I had never built anything. Anything. I had never worked in a woodshop. I don’t measure things very well and don’t pay that much attention to detail. So, building things was not exactly in my artistic wheelhouse. So, of course, when I decided to build something in my first sculpture class, I went big. I built a large cube that looked like a kid’s A-B-C block, but you could get inside. I’ll spare you the details of my early efforts at conceptual art, but the piece did make it into the student show! People got in. People liked it.
Enter ego: Yes, I am Artist. Brilliance. Can you feel that!?
I went home for the summer while the Student Show wrapped up and when I came back, there was my masterpiece, sitting in the hallway. As I stood looking at it, one of my teachers approached and said: “You have to get that out of here.”
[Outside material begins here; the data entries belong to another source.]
(** * SocketFd: the two socket backends of tdutils/td/utils/port/SocketFd.cpp

    The file has two variants of [SocketFdImpl], selected by the preprocessor:
    the completion backend (TD_PORT_WINDOWS, overlapped I/O delivered through
    Iocp) and the readiness backend (TD_PORT_POSIX, plain non-blocking
    read/write).  Both are embedded here as state-passing programs over a
    small state-and-abort monad; every answer of the operating system is an
    explicit argument of the function that asks for it. *)

From Stdlib Require Import ZArith List Bool String Lia.
Import ListNotations.
Local Open Scope Z_scope.

(** ** Status, Result *)

Inductive Piece :=
| Str (s : string)
| Num (z : Z).

Definition Message := list Piece.

Record ErrorInfo := mkError { code : Z; message : Message }.

Inductive Status :=
| OK
| Error (e : ErrorInfo).

Definition is_ok (s : Status) : bool :=
  match s with OK => true | Error _ => false end.

Inductive Result (A : Type) :=
| Ok (a : A)
| Err (e : ErrorInfo).
Arguments Ok {A} a.
Arguments Err {A} e.

Definition Slice := list Byte.byte.
Definition MutableSlice := list Byte.byte.

Definition size (s : list Byte.byte) : N := N.of_nat (List.length s).

(** ** Process outcome and the state monad of the methods

    [LOG(FATAL)], a failed [CHECK] and [UNREACHABLE] terminate the process. *)

Inductive FatalCause :=
| LogFatal (e : ErrorInfo)
| CheckFailed (what : string)
| Unreachable.

Inductive Outcome (A : Type) :=
| Done (a : A)
| Fatal (why : FatalCause).
Arguments Done {A} a.
Arguments Fatal {A} why.
(** [dev_read] of [src/mychardev.c] would hand out the bytes at the start
    of the array whatever the offset; no reachable state has a length for
    that to show ([mychardev_length_stays_zero]). *)
Lemma dev_read_ignores_offset :
  let st := {| MyCharDev.data_available := 1;
               MyCharDev.dev_buf := digits ++ repeat x00 246;
               MyCharDev.dev_buf_size := 10 |} in
  r_user (MyCharDev.dev_read st 5 5 5 false) = [x30; x31; x32; x33; x34].
Proof.
  vm_compute. reflexivity.
Qed.

(** * Further properties of the handlers *)

(** ** What a read can and cannot change *)

Lemma read_frame (v : variant) (st : state v) (room : nat)
    (amt off : Z) (sg : bool) :
  let r := read (fops v) st room amt off sg in
  contents v (r_st r) = contents v st /\
  buf_size v (r_st r) = buf_size v st /\
  (data_available v (r_st r) = data_available v st \/
   data_available v (r_st r) = 0).
Proof.
  destruct v; cbn [fops read MyCharDev.file_ops Device.file_ops contents
                   buf_size data_available].
  - unfold MyCharDev.dev_read. handler_cases; cbn; auto.
  - unfold Device.device_read. handler_cases; cbn; auto.
Qed.
(** C8: on a valid directory handle, [fs_ext2_readdir] is the code from
    [retry] run under the lock, and that code (1) at or past the end of
    the directory returns NULL with errno, table and log as they were:
    the end of the directory, not an error; (2) on an entry whose record
    length is zero returns NULL with errno EBADF; (3) on an entry whose
    inode number is zero moves the cursor by the record length and goes
    round again without returning; (4) whenever it returns a record, the
    entry it was filled from has a non-zero inode number. *)
Theorem readdir_skips_tombstones fuel h x (s : state B) :
  ext2_mutex s = false ->
  0 < h <= MAX_EXT2_FILES ->
  fh s !! Z.to_nat (h - 1) = Some x ->
  fh_inode_num x <> 0 -> is_dir_mode x = true ->
  let fd := h - 1 in
  let fs := mnt_fs (fh_fs x) in
  let bs := u32 (ext2_block_size (world s) fs) in
  let lbs := u32 (ext2_log_block_size (world s) fs) in
  let size := i_size (inode_load (world s) (fh_inode x)) in
  (size <= fh_ptr x ->
   exists s', fs_ext2_readdir (S fuel) h s = Ret None s' /\
              errno s' = errno s /\ fh s' = fh s /\ log s' = log s /\
              ext2_mutex s' = false) /\
  (fh_ptr x < size ->
   forall block w,
     ext2_inode_read_block (world s) fs (fh_inode x) (u32 (Z.shiftr (fh_ptr x) lbs))
       = (inr block, w) ->
     let dent := dirent_at block (Z.land (fh_ptr x) (u32 (bs - 1))) in
     let fetched :=
       with_log (cons (Ev (CReadBlock (fh_inode x) (u32 (Z.shiftr (fh_ptr x) lbs))) true))
                (with_world w (with_mutex true s)) in
     (d_rec_len dent = 0 ->
      exists s', fs_ext2_readdir (S fuel) h s = Ret None s' /\
                 errno s' = EBADF /\ fh s' = fh s /\ ext2_mutex s' = false) /\
     (d_rec_len dent <> 0 -> d_inode dent = 0 ->
      fs_ext2_readdir (S fuel) h s =
      readdir_retry fuel fd fs bs lbs
        (with_fh (fun l => <[Z.to_nat fd := set_ptr (u64 (fh_ptr x + d_rec_len dent)) x]> l)
                 fetched))) /\
  (forall de s',
     fs_ext2_readdir fuel h s = Ret (Some de) s' ->
     exists dent p l,
       d_inode dent <> 0 /\ d_rec_len dent <> 0 /\
       de_name de = substring 0 (Z.to_nat (d_name_len dent)) (d_name dent) /\
       log s' = Ev (CPut p) true :: Ev (CGet fs (d_inode dent)) true :: l).
Proof.
  intros Hm Hh Hx Hnum Hdir fd fs bs lbs size.
  assert (Hlt : (Z.to_nat (h - 1) < length (fh s))%nat) by (apply lookup_lt_is_Some; eauto).
  assert (Htop : forall n, fs_ext2_readdir n h s
                           = readdir_retry n fd fs bs lbs (with_mutex true s)).
  { intros n. unfold fs_ext2_readdir, checked_slot.
    unfold mutex_lock at 1. unfold bind at 1. rewrite Hm.
    unfold bind at 1.
    destruct (MAX_EXT2_FILES <=? h - 1) eqn:E1; [unfold MAX_EXT2_FILES in *; lia|].
    unfold bind at 1. rewrite (slot_ok _ (h - 1) x) by (cbn; first [lia | exact Hx]).
    destruct (fh_inode_num x =? 0) eqn:E2; [lia|]. rewrite Hdir. cbn [orb negb ret].
    reflexivity. }
  subst fd.
  assert (E0 : (h - 1 <? 0) = false) by lia.
  split; [|split].
  - intros Hend. rewrite Htop. unfold readdir_retry. cbn [readdir_loop].
    unfold slot. unfold_ops. cbn. rewrite E0. cbn. rewrite Hx. cbn.
    fold size. destruct (fh_ptr x >=? size) eqn:E; [|lia]. cbn.
    eexists. split; [reflexivity|]. cbn. auto.
  - intros Hin block w Hblk dent fetched. split.
    + intros Hrec. rewrite Htop. unfold readdir_retry. cbn [readdir_loop].
      unfold slot, inode_read_block. unfold_ops. cbn. rewrite E0. cbn. rewrite Hx. cbn.
      fold size. destruct (fh_ptr x >=? size) eqn:E; [lia|]. cbn.
      fold fs lbs. rewrite Hblk. cbn. fold bs dent. rewrite Hrec. cbn.
      eexists. split; [reflexivity|]. cbn. auto.
    + intros Hrec Hino. rewrite Htop. unfold readdir_retry. cbn [readdir_loop].
      unfold slot, upd_slot, slot, inode_read_block. unfold_ops. cbn. rewrite E0. cbn.
      rewrite Hx. cbn.
      fold size. destruct (fh_ptr x >=? size) eqn:E; [lia|]. cbn.
      fold fs lbs. rewrite Hblk. cbn. fold bs dent.
      destruct (d_rec_len dent =? 0) eqn:Er; [lia|]. rewrite Hino. cbn.
      rewrite Hx. cbn. reflexivity.
  - intros de s' H. rewrite Htop in H. unfold readdir_retry, bind in H.
    destruct (readdir_loop fuel (h - 1) fs bs lbs (with_mutex true s)) as [[[dent rec]|] s2|] eqn:EL;
      cbn in H; try discriminate.
    injection H as <- <-.
    destruct (readdir_loop_live _ _ _ _ _ _ _ _ _ EL) as [H1 [H2 [H3 [p [l H4]]]]].
    exists dent, p, l. auto.
Qed.
(** * aws_opensearch_reserved_instance: the list and get hydrate functions

    A shallow embedding of [listOpenSearchReservedInstances] and
    [getOpenSearchReservedInstance] of
    [aws/table_aws_opensearch_reserved_instance.go], together with the
    paginator they drive, and the properties of the enumeration and of the
    keyed lookup.

    Conventions.
    - Go's [int32] and [int64] are [Z]; the narrowing conversion
      [int32(x)] is written out as [int32].
    - A Go [*string] is [option string]; [map[string]*proto.QualValue] is a
      [gmap string QualValue], a missing key reading as the nil pointer.
    - The remote service and the consumer of the rows are stateful; their
      state is passed explicitly.  Every call that leaves the hydrate
      function (client construction, remote call, [StreamListItem],
      [RowsRemaining]) is recorded as an [event], in program order.
    - The page loop of the list function is the only unbounded loop; it
      takes a fuel counting page fetches, and [None] as a result means the
      fuel ran out.  Logging calls are not modelled. *)

From stdpp Require Import gmap strings list.
From Stdlib Require Import ZArith Lia.

Open Scope Z_scope.

(** ** Machine integers *)

(** Go's [int32(x)] for an [int64] (or any integer) [x]: the low 32 bits,
    read as a signed number. *)
Definition int32 (x : Z) : Z := (x + 2 ^ 31) mod 2 ^ 32 - 2 ^ 31.

Definition in_int32 (x : Z) : Prop := - 2 ^ 31 <= x < 2 ^ 31.
Definition in_int64 (x : Z) : Prop := - 2 ^ 63 <= x < 2 ^ 63.

(** ** Data model *)

(** Go's [error]; the functions under study never inspect it. *)
Inductive error : Type :=
| Err (msg : string).

(** [proto.QualValue]: a protobuf oneof.  [GetStringValue] is nil-safe and
    yields the empty string for every alternative but the string one. *)
Inductive QualValue : Type :=
| QualValue_StringValue (s : string)
| QualValue_Int64Value (n : Z)
| QualValue_BoolValue (b : bool).

Definition GetStringValue (q : option QualValue) : string :=
  match q with
  | Some (QualValue_StringValue s) => s
  | _ => ""
  end.

(** [types.ReservedInstance]; the hydrate functions hand it on untouched. *)
Record ReservedInstance : Type := {
  ReservedInstanceId : option string;
  ReservationName : option string;
  InstanceCount : Z;
}.

Record DescribeReservedInstancesInput : Type := {
  MaxResults : Z;
  NextToken : option string;
  in_ReservedInstanceId : option string;
}.

Record DescribeReservedInstancesOutput : Type := {
  out_NextToken : option string;
  ReservedInstances : list ReservedInstance;
}.

Record QueryContext : Type := {
  Limit : option Z;
}.

(** [plugin.QueryData], as far as the two functions read it; [Q] is the
    state of the row consumer behind [StreamListItem] and
    [RowsRemaining]. *)
Record QueryData (Q : Type) : Type := {
  EqualsQuals : gmap string QualValue;
  d_QueryContext : QueryContext;
  d_status : Q;
}.
Arguments EqualsQuals {Q} _.
Arguments d_QueryContext {Q} _.
Arguments d_status {Q} _.

Definition response : Type := error + DescribeReservedInstancesOutput.

(** What the hydrate functions do to the outside, in program order. *)
Inductive event : Type :=
| EvClient (failed : option error)
| EvDescribe (input : DescribeReservedInstancesInput) (resp : response)
| EvStream (item : ReservedInstance)
| EvRowsRemaining (n : Z).

(** A hydrate function returns [(interface{}, error)]. *)
Definition hydrated : Type := option ReservedInstance * option error.

(** ** Page-size arbitration (lines 132-149) *)

Definition key_column : string := "reserved_instance_id".

Definition listInput {Q} (d : QueryData Q) : DescribeReservedInstancesInput :=
  let input := {| MaxResults := 100; NextToken := None;
                  in_ReservedInstanceId := None |} in
  let input :=
    match EqualsQuals d !! key_column with
    | Some q =>
        {| MaxResults := MaxResults input; NextToken := NextToken input;
           in_ReservedInstanceId := Some (GetStringValue (Some q)) |}
    | None => input
    end in
  match Limit (d_QueryContext d) with
  | Some l =>
      let limit := int32 l in
      if limit <? MaxResults input then
        if limit <? 20 then
          {| MaxResults := 20; NextToken := NextToken input;
             in_ReservedInstanceId := in_ReservedInstanceId input |}
        else
          {| MaxResults := limit; NextToken := NextToken input;
             in_ReservedInstanceId := in_ReservedInstanceId input |}
      else input
  | None => input
  end.
(** C1, as amended.  The three position lists of a container hold, in
    ascending order, the positions at which the common neurons occur first
    in their session; each has the length of the common set, and none
    depends on the order in which the set is iterated.  Position [i] of two
    of the lists refers to the same neuron for every [i] exactly when the
    two sessions list the common neurons in the same order of first
    occurrence. *)
Theorem container_indices_same_order (neurons : list string) (ids1 ids2 ids3 : list Z) :
  iloc neurons 0 ≫= _convert_to_nums = Ok ids1 →
  iloc neurons 1 ≫= _convert_to_nums = Ok ids2 →
  iloc neurons 2 ≫= _convert_to_nums = Ok ids3 →
  ∃ indices1 indices2 indices3,
    container_indices neurons = Ok [indices1; indices2; indices3]
    ∧ indices1 = first_positions (common_neurons ids1 ids2 ids3) 0 ids1
    ∧ indices2 = first_positions (common_neurons ids1 ids2 ids3) 0 ids2
    ∧ indices3 = first_positions (common_neurons ids1 ids2 ids3) 0 ids3
    ∧ length indices1 = size (common_neurons ids1 ids2 ids3)
    ∧ length indices2 = size (common_neurons ids1 ids2 ids3)
    ∧ length indices3 = size (common_neurons ids1 ids2 ids3)
    ∧ (same_neuron ids1 ids2 indices1 indices2
       ↔ first_common (common_neurons ids1 ids2 ids3) ids2
         = first_common (common_neurons ids1 ids2 ids3) ids1)
    ∧ (same_neuron ids1 ids3 indices1 indices3
       ↔ first_common (common_neurons ids1 ids2 ids3) ids3
         = first_common (common_neurons ids1 ids2 ids3) ids1)
    ∧ (same_neuron ids2 ids3 indices2 indices3
       ↔ first_common (common_neurons ids1 ids2 ids3) ids3
         = first_common (common_neurons ids1 ids2 ids3) ids2).
Proof.
  intros Hp1 Hp2 Hp3.
  set (common := common_neurons ids1 ids2 ids3) in *.
  assert (∀ x, x ∈ common → x ∈ ids1 ∧ x ∈ ids2 ∧ x ∈ ids3) as Hsub.
  { intros x. unfold common, common_neurons.
    rewrite !elem_of_intersection, !elem_of_list_to_set. tauto. }
  eexists _, _, _. split.
  { unfold container_indices. rewrite Hp1, Hp2, Hp3. simpl.
    fold common.
    rewrite !session_indices_first by apply Hsub.
    simpl. reflexivity. }
  split; [done|]. split; [done|]. split; [done|].
  split; [apply length_first_positions, Hsub|].
  split; [apply length_first_positions, Hsub|].
  split; [apply length_first_positions, Hsub|].
  split; [apply same_neuron_first_common; apply Hsub|].
  split; apply same_neuron_first_common; apply Hsub.
Qed.
End alignment.

(** ** Row count of the pseudo-mouse *)

Lemma insert_key_perm x l : insert_key x l ≡ₚ x :: l.
Proof.
  induction l as [|y l IH]; simpl; [done|].
  destruct (String.leb x.2 y.2); [done|].
  rewrite IH. apply Permutation_swap.
Qed.

Lemma foldr_insert_key_perm l : foldr insert_key [] l ≡ₚ l.
Proof.
  induction l as [|x l IH]; simpl; [done|].
  by rewrite insert_key_perm, IH.
Qed.

Lemma fst_imap_pair {K} (g : nat → nat) (keys : list K) :
  fst <$> imap (λ i k, (g i, k)) keys = g <$> seq 0 (length keys).
Proof.
  revert g; induction keys as [|k keys IH]; intros g; simpl; [done|].
  f_equal. rewrite <- fmap_S_seq, <- list_fmap_compose. apply (IH (g ∘ S)).
Qed.

Lemma argsort_perm keys : argsort keys ≡ₚ seq 0 (length keys).
Proof.
  unfold argsort. rewrite foldr_insert_key_perm.
  rewrite (fst_imap_pair id). by rewrite list_fmap_id.
Qed.

Lemma length_concat_rows {A} (blocks : list (ndarray A)) :
  length (concat (nd_rows <$> blocks)) = sum_list (shape0 <$> blocks).
Proof.
  induction blocks as [|b blocks IH]; [done|].
  rewrite !fmap_cons. cbn [concat sum_list_with].
  by rewrite length_app, IH.
Qed.

Lemma concatenate_rows {A} (blocks : list (ndarray A)) (m : ndarray A) :
  concatenate blocks = Ok m → shape0 m = sum_list (shape0 <$> blocks).
Proof.
  unfold concatenate. destruct blocks as [|b rest]; [done|].
  destruct (forallb _ rest); [|done]. intros [= <-].
  exact (length_concat_rows (b :: rest)).
Qed.

Lemma take_rows_shape0 {A} (m b : ndarray A) idx :
  take_rows m idx = Ok b → shape0 b = length idx.
Proof.
  unfold take_rows. intros (rows & Hrows & [= <-])%bind_Ok.
  unfold shape0; simpl. by eapply comprehension_length.
Qed.

Section row_count.
Context `{PySetIter} {A : Type}.
Import AllenCaMovieDataset.

Lemma session_indices_length ids (common : gset Z) idx :
  session_indices ids common = Ok idx → length idx = size common.
Proof.
  unfold session_indices. intros (ps & Hps & ->)%fmap_Ok.
  unfold py_sort. rewrite merge_sort_Permutation.
  apply comprehension_length in Hps. rewrite Hps. apply length_set_iter.
Qed.

Lemma container_indices_lengths neurons indices :
  container_indices neurons = Ok indices →
  ∃ ids1 ids2 ids3,
    iloc neurons 0 ≫= _convert_to_nums = Ok ids1
    ∧ iloc neurons 1 ≫= _convert_to_nums = Ok ids2
    ∧ iloc neurons 2 ≫= _convert_to_nums = Ok ids3
    ∧ length indices = 3
    ∧ Forall (λ idx, length idx = size (common_neurons ids1 ids2 ids3)) indices.
Proof.
  unfold container_indices.
  intros (ids1 & H1 & (ids2 & H2 & (ids3 & H3 & Hrest)%bind_Ok)%bind_Ok)%bind_Ok.
  apply bind_Ok in Hrest as (i1 & Hi1 & (i2 & Hi2 & (i3 & Hi3 & [= <-])%bind_Ok)%bind_Ok).
  exists ids1, ids2, ids3. repeat split; try done.
  repeat constructor; by eapply session_indices_length.
Qed.

(** The blocks of one container: three of them, each with as many rows as
    the container has common neurons. *)
Lemma container_blocks_rows summary (traces : gmap Z (list (ndarray A))) c blocks :
  container_blocks summary traces c = Ok blocks →
  ∃ X, container_common summary c = Ok X
       ∧ length blocks = 3
       ∧ Forall (λ b, shape0 b = size X) blocks.
Proof.
  unfold container_blocks.
  set (rows := filter (λ r, exp r = c) summary).
  intros (indices & Hind & (mat & Hmat & Hblocks)%bind_Ok)%bind_Ok.
  destruct (container_indices_lengths _ _ Hind)
    as (ids1 & ids2 & ids3 & H1 & H2 & H3 & Hlen & Hall).
  exists (common_neurons ids1 ids2 ids3).
  split; [unfold container_common; fold rows; by rewrite H1, H2, H3|].
  apply comprehension_Ok in Hblocks.
  assert (Forall (λ b, shape0 b = size (common_neurons ids1 ids2 ids3)) blocks) as Hshape.
  { apply Forall_forall. intros b (k & Hk)%list_elem_of_lookup.
    destruct (Forall2_lookup_r _ _ _ _ _ Hblocks Hk) as ([n i] & _ & Hb).
    apply bind_Ok in Hb as (m & _ & (idx & Hidx & Hb)%bind_Ok).
    apply take_rows_shape0 in Hb. rewrite Hb.
    rewrite Forall_forall in Hall. apply Hall.
    unfold iloc in Hidx. destruct (indices !! i) eqn:Hi; [|done].
    simpl in Hidx. simplify_eq. by eapply list_elem_of_lookup_2. }
  split; [|done].
  (* as many blocks as rows, at least three rows, and no position beyond 2 *)
  apply Forall2_length in Hblocks as Hn.
  unfold enumerate in Hn. rewrite length_imap in Hn.
  rewrite <- Hn, (Permutation_length (argsort_perm _)), length_seq, length_fmap.
  assert (3 ≤ length rows) as Hge.
  { apply bind_Ok in H3 as (s3 & Hs3 & _). unfold iloc in Hs3.
    destruct ((neurons <$> rows) !! 2) eqn:Hl; [|done].
    apply lookup_lt_Some in Hl. by rewrite length_fmap in Hl. }
  assert (length rows - 1 ∈ argsort (session_type <$> rows)) as Hin.
  { rewrite argsort_perm, length_fmap. apply elem_of_seq. lia. }
  apply list_elem_of_lookup in Hin as (n & Hn').
  assert (enumerate (argsort (session_type <$> rows)) !! n = Some (n, length rows - 1))
    as Hen.
  { unfold enumerate. rewrite list_lookup_imap, Hn'. done. }
  destruct (Forall2_lookup_l _ _ _ _ _ Hblocks Hen) as (b & _ & Hb).
  apply bind_Ok in Hb as (m & _ & (idx & Hidx & _)%bind_Ok).
  unfold iloc in Hidx. destruct (indices !! (length rows - 1)) eqn:Hi; [|done].
  apply lookup_lt_Some in Hi. lia.
Qed.

(** C2, as amended.  The pseudo-mouse has three rows per common neuron:
    its row count is three times the sum, over the included containers, of
    the size of the container's common-neuron set. *)
Theorem pseudo_mice_row_count area exp_containers summary
    (traces : gmap Z (list (ndarray A))) (pseudo_mouse : ndarray A) :
  _get_pseudo_mice area exp_containers summary traces = Ok pseudo_mouse →
  ∃ commons : list (gset Z),
    Forall2 (λ c X, container_common summary c = Ok X)
            (included_containers area exp_containers summary) commons
    ∧ shape0 pseudo_mouse = 3 * sum_list (size <$> commons).
Proof.
  unfold _get_pseudo_mice, included_containers.
  intros (bss & Hbss & Hcat)%bind_Ok.
  rewrite (concatenate_rows _ _ Hcat). clear Hcat.
  apply comprehension_Ok in Hbss.
  induction Hbss as [|c bs cs bss Hc _ (commons & Hcommons & Hsum)]; simpl.
  - exists []. split; [constructor | done].
  - destruct (container_blocks_rows _ _ _ _ Hc) as (X & HX & Hlen & Hshape).
    exists (X :: commons). split; [by constructor|].
    rewrite fmap_app, sum_list_with_app, Hsum. simpl.
    destruct bs as [|b1 [|b2 [|b3 [|]]]]; simplify_eq/=.
    apply Forall_cons in Hshape as [E1 (E2 & (E3 & _)%Forall_cons)%Forall_cons].
    rewrite E1, E2, E3. lia.
Qed.
End row_count.

(** ** Excluded genetic lines *)

Lemma filter_filter_absorb {T} (P Q : T → Prop)
    `{∀ x, Decision (P x)} `{∀ x, Decision (Q x)} (l : list T) :
  (∀ x, x ∈ l → P x → Q x) → filter P (filter Q l) = filter P l.
Proof.
  induction l as [|x l IH]; intros Himp; [done|].
  assert (filter P (filter Q l) = filter P l) as IH'.
  { apply IH. intros y Hy. apply Himp. by right. }
  rewrite (filter_cons Q), (filter_cons P).
  destruct (decide (Q x)) as [HQ|HQ].
  - rewrite filter_cons. by rewrite IH'.
  - destruct (decide (P x)) as [HP|HP]; [|done].
    destruct HQ. apply Himp; [by left | done].
Qed.

Lemma area_filter_excluded exp_containers area r :
  excluded_line r → ¬ AllenCaMovieDataset.area_filter exp_containers area r.
Proof.
  unfold excluded_line, AllenCaMovieDataset.area_filter.
  destruct (str_contains "SSt" (cre_line r)), (str_contains "Pvalb" (cre_line r)),
    (str_contains "Vip" (cre_line r)); simpl; rewrite ?andb_false_r; tauto.
Qed.

Section exclusion.
Context `{PySetIter} {A : Type}.
Import AllenCaMovieDataset.

Lemma _get_pseudo_mice_loop area exp_containers summary
    (traces : gmap Z (list (ndarray A))) :
  _get_pseudo_mice area exp_containers summary traces
  = (pseudo_mouse ← comprehension (container_blocks summary traces)
                      (included_containers area exp_containers summary);
     concatenate (concat pseudo_mouse)).
Proof. reflexivity. Qed.

Lemma elem_of_included_containers area exp_containers summary c :
  c ∈ included_containers area exp_containers summary
  ↔ ∃ r, r ∈ summary ∧ area_filter exp_containers area r ∧ exp r = c.
Proof.
  unfold included_containers.
  rewrite elem_of_set_iter, elem_of_list_to_set, list_elem_of_fmap.
  split.
  - intros (r & -> & [Hpass Hr]%list_elem_of_filter). eauto.
  - intros (r & Hr & Hpass & <-). exists r. split; [done|].
    by apply list_elem_of_filter.
Qed.

(** C3, as amended.  Exclusion works per container: when every row of
    container [c] carries an excluded marker, [c] is not among the containers
    that are assembled and the result is the one obtained from the table
    without the rows of [c].  When the table has no other row, no block is
    produced at all and the final concatenation raises [ValueError]. *)
Theorem excluded_container_contributes_nothing area exp_containers summary
    (traces : gmap Z (list (ndarray A))) (c : Z) :
  (∀ r, r ∈ summary → exp r = c → excluded_line r) →
  (c ∉ included_containers area exp_containers summary)
  ∧ _get_pseudo_mice area exp_containers summary traces
    = _get_pseudo_mice area exp_containers (filter (λ r, exp r ≠ c) summary) traces
  ∧ ((∀ r, r ∈ summary → exp r = c) →
     _get_pseudo_mice area exp_containers summary traces = Raise ValueError).
Proof.
  intros Hexcl.
  assert (∀ r, r ∈ summary → area_filter exp_containers area r → exp r ≠ c) as Hne.
  { intros r Hr Hpass Hc. by eapply area_filter_excluded; [apply Hexcl|]. }
  assert (c ∉ included_containers area exp_containers summary) as Hnotin.
  { intros (r & Hr & Hpass & Hc)%elem_of_included_containers. by eapply Hne. }
  split; [done|]. split.
  - rewrite !_get_pseudo_mice_loop.
    assert (included_containers area exp_containers (filter (λ r, exp r ≠ c) summary)
            = included_containers area exp_containers summary) as ->.
    { unfold included_containers.
      by rewrite (filter_filter_absorb _ (λ r, exp r ≠ c) summary). }
    erewrite comprehension_ext; [done|].
    apply Forall_forall. intros c' Hc'.
    assert (c' ≠ c) as Hcc by (by intros ->).
    unfold container_blocks.
    rewrite (filter_filter_absorb (λ r, exp r = c') (λ r, exp r ≠ c) summary); [done|].
    by intros r _ ->.
  - intros Hall. rewrite _get_pseudo_mice_loop.
    destruct (included_containers area exp_containers summary) as [|c' l] eqn:Hl;
      [done|].
    destruct Hnotin.
    assert (c' ∈ included_containers area exp_containers summary) as Hc'
      by (rewrite Hl; left).
    apply elem_of_included_containers in Hc' as (r & Hr & _ & <-).
    rewrite (Hall r Hr). left.
Qed.
End exclusion.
Apparently, everyone didn’t feel it should be a permanent installation in the studio hallways. And, apparently, it didn’t fit through any doorways I could reasonably get to. Hmm…what to do!?
The answer was back in the sculpture studio, where it all began… and it was a saws-all. After the initial horror of the thought of destroying my piece, I plugged in the saw and gingerly started to cut. Within moments, I must have looked like the artist version of the Texas Chainsaw Massacre. I ripped that thing to pieces…sawing…splintering…crashing…cutting…and almost certainly bleeding.
And, in the final act of destruction, I dragged my masterpiece piece-by-piece outside and slung it over the side of the dumpster. Holy crap that felt good. It was humbling…and then completely liberating!
I have created art more freely since that day. And, when I teach art, I actually require my students to destroy a piece. I want them to become artists, not just to make pieces of art.
Fast forward fifteen years or so, and I was helping found my first technology startup focused on mobile communication in education. (It’s not lost on me, by the way, that the first sculpture I built and destroyed was also about improving education.) While we were still struggling to get distribution in a number of large school districts, we were presented with a new opportunity:
“We need this kind of app in hospitals.”
We were failing slowly in education and had to be humble enough to acknowledge it. We also had to have the courage to try something else, to keep iterating. Long story short, we seized the opportunity and, having invested countless hours and hundreds of thousands of dollars with a vision for helping high school students, we took the proverbial saws-all to the education app.
Humility is not about accepting loss or defeat. Humility is about owning the process of exploration and finding the strength and energy to keep doing it. It’s about putting failure in its proper place in our art and in our lives – right at the heart of what we are creating.